The pace of decline is, however, slowing, suggesting that some improvement is taking place.

Mining production fell by 0.3% year on year in December after declining by 1.3% year on year in November, 4.7% year on year in October and 4.9% year on year in September.

Not only does the sector face lower commodity prices and muted demand, it also has to contend with rising input costs.

Mining production growth was expected to be subdued during the year due to poor global conditions and lower commodity prices, while weak local demand and infrastructure constraints would also hurt output growth, Nedbank economists said in a research note.

The three largest negative contributors to the 0.3% decrease were iron ore, gold and manganese ore, whose production fell.

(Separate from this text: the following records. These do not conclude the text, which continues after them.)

(** * FitBert: ranking options for a blank in a sentence

    A shallow embedding of [fitbert/fitb.py] (class [FitBertT]) and the
    properties of its option-ranking engine.

    - Python [str] values are [string]s (characters are code points below
      256); the [str] methods the class uses are in [Module Str].
    - PyFunctional's [seq] operations are in [Module Seq].
    - The tokenizer and the masked language model are an [Oracle] record;
      every call of the model is recorded in a log, and Python exceptions
      are the [Raise] results of the monad [M]. *)

From Stdlib Require Import Ascii ZArith Lia Sorted.
From stdpp Require Import base option list strings gmap.

#[local] Set Warnings "-clear-no-such-hyp".

(** ** Python [str] methods *)

Module Str.

(** [str.isspace] on one character, for code points below 256:
    TAB, LF, VT, FF, CR, FS, GS, RS, US, SPACE, NEL and NBSP. *)
Definition is_space (c : ascii) : bool :=
  let n := nat_of_ascii c in
  ((9 <=? n) && (n <=? 13)) || ((28 <=? n) && (n <=? 32))
  || (n =? 133) || (n =? 160).

Definition is_empty (s : string) : bool :=
  match s with EmptyString => true | String _ _ => false end.

(** A finished piece is kept only when it is not empty. *)
Definition push_word (w : string) (ws : list string) : list string :=
  if is_empty w then ws else w :: ws.

(** [split_go s] is the piece that starts [s] (up to the first white
    space) and the words after it. *)
Fixpoint split_go (s : string) : string * list string :=
  match s with
  | EmptyString => (EmptyString, [])
  | String c s' =>
      let '(w, ws) := split_go s' in
      if is_space c then (EmptyString, push_word w ws) else (String c w, ws)
  end.

(** [s.split()]: the maximal runs of characters that are not white space. *)
Definition split (s : string) : list string :=
  let '(w, ws) := split_go s in push_word w ws.

Fixpoint lstrip (s : string) : string :=
  match s with
  | EmptyString => EmptyString
  | String c s' => if is_space c then lstrip s' else s
  end.

Fixpoint rstrip (s : string) : string :=
  match s with
  | EmptyString => EmptyString
  | String c s' =>
      let r := rstrip s' in
      if is_space c && is_empty r then EmptyString else String c r
  end.

(** [s.strip()] *)
Definition strip (s : string) : string := lstrip (rstrip s).

(** [sep.join(l)] *)
Fixpoint join (sep : string) (l : list string) : string :=
  match l with
  | [] => EmptyString
  | [x] => x
  | x :: l' => x +:+ sep +:+ join sep l'
  end.

(** [old] is empty: [new] goes before every character and at the end. *)
Fixpoint replace_empty (new s : string) : string :=
  match s with
  | EmptyString => new
  | String c s' => new +:+ String c (replace_empty new s')
  end.

(** The scan of [s.replace(old, new)] for a non-empty [old]: occurrences
    are found left to right and do not overlap; [skip] counts the
    characters of the occurrence just replaced that are still to pass. *)
Fixpoint replace_go (old new : string) (skip : nat) (s : string) : string :=
  match s with
  | EmptyString => EmptyString
  | String c s' =>
      match skip with
      | S k => replace_go old new k s'
      | O =>
          if String.prefix old s
          then new +:+ replace_go old new (String.length old - 1) s'
          else String c (replace_go old new 0 s')
      end
  end.

(** [s.replace(old, new)] *)
Definition replace (old new s : string) : string :=
  if is_empty old then replace_empty new s else replace_go old new 0 s.

(** The scan of [s.split(sep)]: the piece that starts [s] and the pieces
    after the next separator. *)
Fixpoint split_on_go (sep : string) (skip : nat) (s : string)
  : string * list string :=
  match s with
  | EmptyString => (EmptyString, [])
  | String c s' =>
      match skip with
      | S k => split_on_go sep k s'
      | O =>
          if String.prefix sep s
          then let '(w, ws) := split_on_go sep (String.length sep - 1) s' in
               (EmptyString, w :: ws)
          else let '(w, ws) := split_on_go sep 0 s' in (String c w, ws)
      end
  end.

(** [s.split(sep)]; Python raises [ValueError] for an empty separator,
    which is [None] here. *)
Definition split_on (sep s : string) : option (list string) :=
  if is_empty sep then None
  else let '(w, ws) := split_on_go sep 0 s in Some (w :: ws).

(** [s.count(sub)] for a non-empty [sub]. *)
Fixpoint count_go (sub : string) (skip : nat) (s : string) : nat :=
  match s with
  | EmptyString => 0
  | String c s' =>
      match skip with
      | S k => count_go sub k s'
      | O =>
          if String.prefix sub s
          then S (count_go sub (String.length sub - 1) s')
          else count_go sub 0 s'
      end
  end.

Definition count (sub s : string) : nat :=
  if is_empty sub then S (String.length s) else count_go sub 0 s.

End Str.

(** ** PyFunctional [seq] operations and Python builtins on sequences *)

Module Seq.

Section Distinct.
Context `{Countable A}.

(** The generator behind [seq(l).distinct()]: an element is yielded
    when it is not yet in the set [seen], and is then added to it. *)
Fixpoint distinct_go (seen : gset A) (l : list A) : list A :=
  match l with
  | [] => []
  | x :: l' =>
      if decide (x ∈ seen) then distinct_go seen l'
      else x :: distinct_go ({[x]} ∪ seen) l'
  end.

Definition distinct (l : list A) : list A := distinct_go ∅ l.
End Distinct.

Section Generic.
Context {A : Type}.

(** [seq(l).take_while(p)] *)
Fixpoint take_while (p : A → bool) (l : list A) : list A :=
  match l with
  | [] => []
  | x :: l' => if p x then x :: take_while p l' else []
  end.

Definition uncons (l : list A) : option (A * list A) :=
  match l with [] => None | x :: l' => Some (x, l') end.

(** One step of every iterator of [rest]: their next elements and what
    is left of them, or [None] when one of them is exhausted. *)
Fixpoint next_all (rest : list (list A)) : option (list A * list (list A)) :=
  match rest with
  | [] => Some ([], [])
  | l :: rest' =>
      match uncons l, next_all rest' with
      | Some (x, l'), Some (xs, ls) => Some (x :: xs, l' :: ls)
      | _, _ => None
      end
  end.

(** [zip(l, *rest)]: tuples are produced until an argument runs out. *)
Fixpoint zip_rows (l : list A) (rest : list (list A)) : list (list A) :=
  match l with
  | [] => []
  | x :: l' =>
      match next_all rest with
      | Some (xs, ls) => (x :: xs) :: zip_rows l' ls
      | None => []
      end
  end.

(** [list(zip( *ls))], the rows [ls] unpacked as the arguments of [zip];
    [zip()] of no argument is empty. *)
Definition zip_star (ls : list (list A)) : list (list A) :=
  match ls with
  | [] => []
  | l :: rest => zip_rows l rest
  end.

(** [x[0]] on a tuple of [zip_star], which is never empty. *)
Definition first (d : A) (x : list A) : A := hd d x.

(** [x[a:b]] for indices that are not negative. *)
Definition slice (a b : nat) (x : list A) : list A := take (b - a) (drop a x).

Section Sorted.
Context {K : Type} (lt : K → K → bool) (key : A → K).

(** [x] stood before every element of the sorted [l]: it passes the
    elements whose key is smaller than its own. *)
Fixpoint insert_stable (x : A) (l : list A) : list A :=
  match l with
  | [] => [x]
  | y :: l' =>
      if lt (key y) (key x) then y :: insert_stable x l' else x :: y :: l'
  end.

(** A stable sort by [key], ascending, that compares with [<] only. *)
Definition sort_stable (l : list A) : list A := foldr insert_stable [] l.

(** [sorted(l, key=key, reverse=reverse)] for keys on which [<] is a
    strict weak order (numbers, no NaN): as CPython does, the list is
    reversed before and after the sort when [reverse] is set. For such keys
    a stable sort has one possible result ([stable_sort_unique] below), so
    the sorting algorithm of CPython, which is not this one, returns the
    same list. The keys the class sorts by are the [prob] of [FitBertT],
    whose [<] is a strict weak order by the laws of that record. *)
Definition sorted (reverse : bool) (l : list A) : list A :=
  if reverse then List.rev (sort_stable (List.rev l)) else sort_stable l.

(** The keys tie: neither is below the other. *)
Definition tie (a b : K) : bool := negb (lt a b) && negb (lt b a).

(** [l'] is [l] sorted by [key], highest first, by a stable sort: no
    element of [l'] stands before one with a higher key, and the elements
    of every class of tied keys are, in [l'], those of [l] in the order of
    [l]. *)
Definition stable_sort_desc (l l' : list A) : Prop :=
  (∀ p q, [p; q] `sublist_of` l' → lt (key p) (key q) = false)
  ∧ (∀ k, filter (λ x, tie (key x) k = true) l'
          = filter (λ x, tie (key x) k = true) l).
End Sorted.
End Generic.

(** [seq(l).make_string(sep)] *)
Definition make_string (sep : string) (l : list string) : string := Str.join sep l.

End Seq.

(** ** Exceptions, the model and the log of its calls *)

Inductive exn : Type :=
| ValueError     (* unpacking [pre, post] from a split of other than two parts *)
| IndexError     (* [x[0]] or [tokens[i] = ...] out of range *)
| OracleFailure. (* the model call itself fails *)

Inductive result (A : Type) : Type :=
| Ok (a : A)
| Raise (e : exn).
Arguments Ok {A} a.
Arguments Raise {A} e.

(** A call of the model is logged as the batch of id rows it receives. *)
Abbreviation batch := (list (list nat)).
Abbreviation log := (list (list (list nat))).

Definition M (A : Type) : Type := log → result A * log.

Definition ret {A} (a : A) : M A := λ l, (Ok a, l).
Definition raise {A} (e : exn) : M A := λ l, (Raise e, l).
Definition bind {A B} (m : M A) (k : A → M B) : M B :=
  λ l, match m l with
       | (Ok a, l') => k a l'
       | (Raise e, l') => (Raise e, l')
       end.

Notation "x <- m ;; k" := (bind m (λ x, k))
  (at level 100, m at next level, right associativity).

Fixpoint traverse {A B} (f : A → M B) (l : list A) : M (list B) :=
  match l with
  | [] => ret []
  | x :: l' => y <- f x ;; ys <- traverse f l' ;; ret (y :: ys)
  end.

(** ** The class [FitBertT] *)

(** The fields of [self]. [prob] is the type of the floats read from the
    model's output, with the [*] and [<] the code applies to them. These
    floats are probabilities, numbers and never NaN: their [<] is a strict
    weak order, which the two laws [prob_ltb_asym] and [prob_ltb_neg_trans]
    say; the class sorts by nothing else.
    [convert_tokens_to_ids] looks every token up in the vocabulary [vocab].
    [bert_softmax b] is [self.softmax(self.bert(tens))] for the tensor of
    the rows [b]; the result is read as [probs[i][j][x]]. *)
Record FitBertT : Type := {
  mask_token : string;
  prob : Type;
  prob_one : prob;
  prob_mul : prob → prob → prob;
  prob_ltb : prob → prob → bool;
  prob_ltb_asym : ∀ a b, prob_ltb a b = true → prob_ltb b a = false;
  prob_ltb_neg_trans :
    ∀ a b c, prob_ltb a b = false → prob_ltb b c = false → prob_ltb a c = false;
  tokenize : string → list string;
  vocab : string → nat;
  bert_softmax : batch → option (nat → nat → nat → prob);
}.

The declines in the production of these minerals sharply offset an increase in the production of platinum group metals (PGMs).

Total mining production was 3.3% higher in 2015 compared with 2014. The 3.3% increase in annual mining production followed a decrease of 1.4% in 2014 and an increase of 3.6% in 2013.

Seasonally adjusted mining production increased by 1.5% in December compared with November following month-on-month increases of 2.1% in November and 1.5% in October.

Seasonally adjusted mining production increased by 0.3% in the fourth quarter of last year compared with the previous quarter.

Mineral sales fell by 3.6% year on year in November 2015. The largest negative contributors were iron ore, other nonmetallic minerals and manganese ore sales.